## What the task asks
Return exactly the span of lines that opens with the line containing "step_delete_session user_id session_id" and closes with the last line of the data, inclusive.

## Collected data entries
• • • • •

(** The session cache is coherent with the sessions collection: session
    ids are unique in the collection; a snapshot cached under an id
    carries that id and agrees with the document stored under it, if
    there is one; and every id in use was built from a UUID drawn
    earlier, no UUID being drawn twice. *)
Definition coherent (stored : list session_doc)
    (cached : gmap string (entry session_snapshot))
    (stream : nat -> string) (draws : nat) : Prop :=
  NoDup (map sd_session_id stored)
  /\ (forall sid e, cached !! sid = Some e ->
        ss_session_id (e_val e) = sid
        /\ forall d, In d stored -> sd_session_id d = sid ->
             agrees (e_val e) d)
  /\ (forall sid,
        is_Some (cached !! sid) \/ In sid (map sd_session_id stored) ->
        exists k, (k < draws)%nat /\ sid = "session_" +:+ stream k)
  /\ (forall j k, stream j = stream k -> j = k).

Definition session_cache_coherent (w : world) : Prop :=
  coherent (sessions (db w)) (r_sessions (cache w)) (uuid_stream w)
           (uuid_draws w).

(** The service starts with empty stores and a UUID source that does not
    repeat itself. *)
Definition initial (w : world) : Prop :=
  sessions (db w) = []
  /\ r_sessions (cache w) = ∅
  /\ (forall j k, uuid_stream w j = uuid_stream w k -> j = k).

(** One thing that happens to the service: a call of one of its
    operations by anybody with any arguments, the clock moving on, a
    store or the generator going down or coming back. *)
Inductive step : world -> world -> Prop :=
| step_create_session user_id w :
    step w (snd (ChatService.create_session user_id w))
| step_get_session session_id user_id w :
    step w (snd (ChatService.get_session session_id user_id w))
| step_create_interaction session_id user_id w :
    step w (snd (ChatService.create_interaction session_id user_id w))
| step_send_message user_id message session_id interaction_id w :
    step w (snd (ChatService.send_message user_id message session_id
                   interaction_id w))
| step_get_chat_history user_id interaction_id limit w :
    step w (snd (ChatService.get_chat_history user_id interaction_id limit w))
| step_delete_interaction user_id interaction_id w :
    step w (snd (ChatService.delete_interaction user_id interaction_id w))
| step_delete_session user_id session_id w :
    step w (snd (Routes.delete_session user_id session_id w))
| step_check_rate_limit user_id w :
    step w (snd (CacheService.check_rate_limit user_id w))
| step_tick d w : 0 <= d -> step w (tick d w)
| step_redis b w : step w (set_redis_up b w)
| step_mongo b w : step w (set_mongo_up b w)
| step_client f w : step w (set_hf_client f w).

• • • • •

## Solution
| step_delete_session user_id session_id w :
    step w (snd (Routes.delete_session user_id session_id w))
| step_check_rate_limit user_id w :
    step w (snd (CacheService.check_rate_limit user_id w))
| step_tick d w : 0 <= d -> step w (tick d w)
| step_redis b w : step w (set_redis_up b w)
| step_mongo b w : step w (set_mongo_up b w)
| step_client f w : step w (set_hf_client f w).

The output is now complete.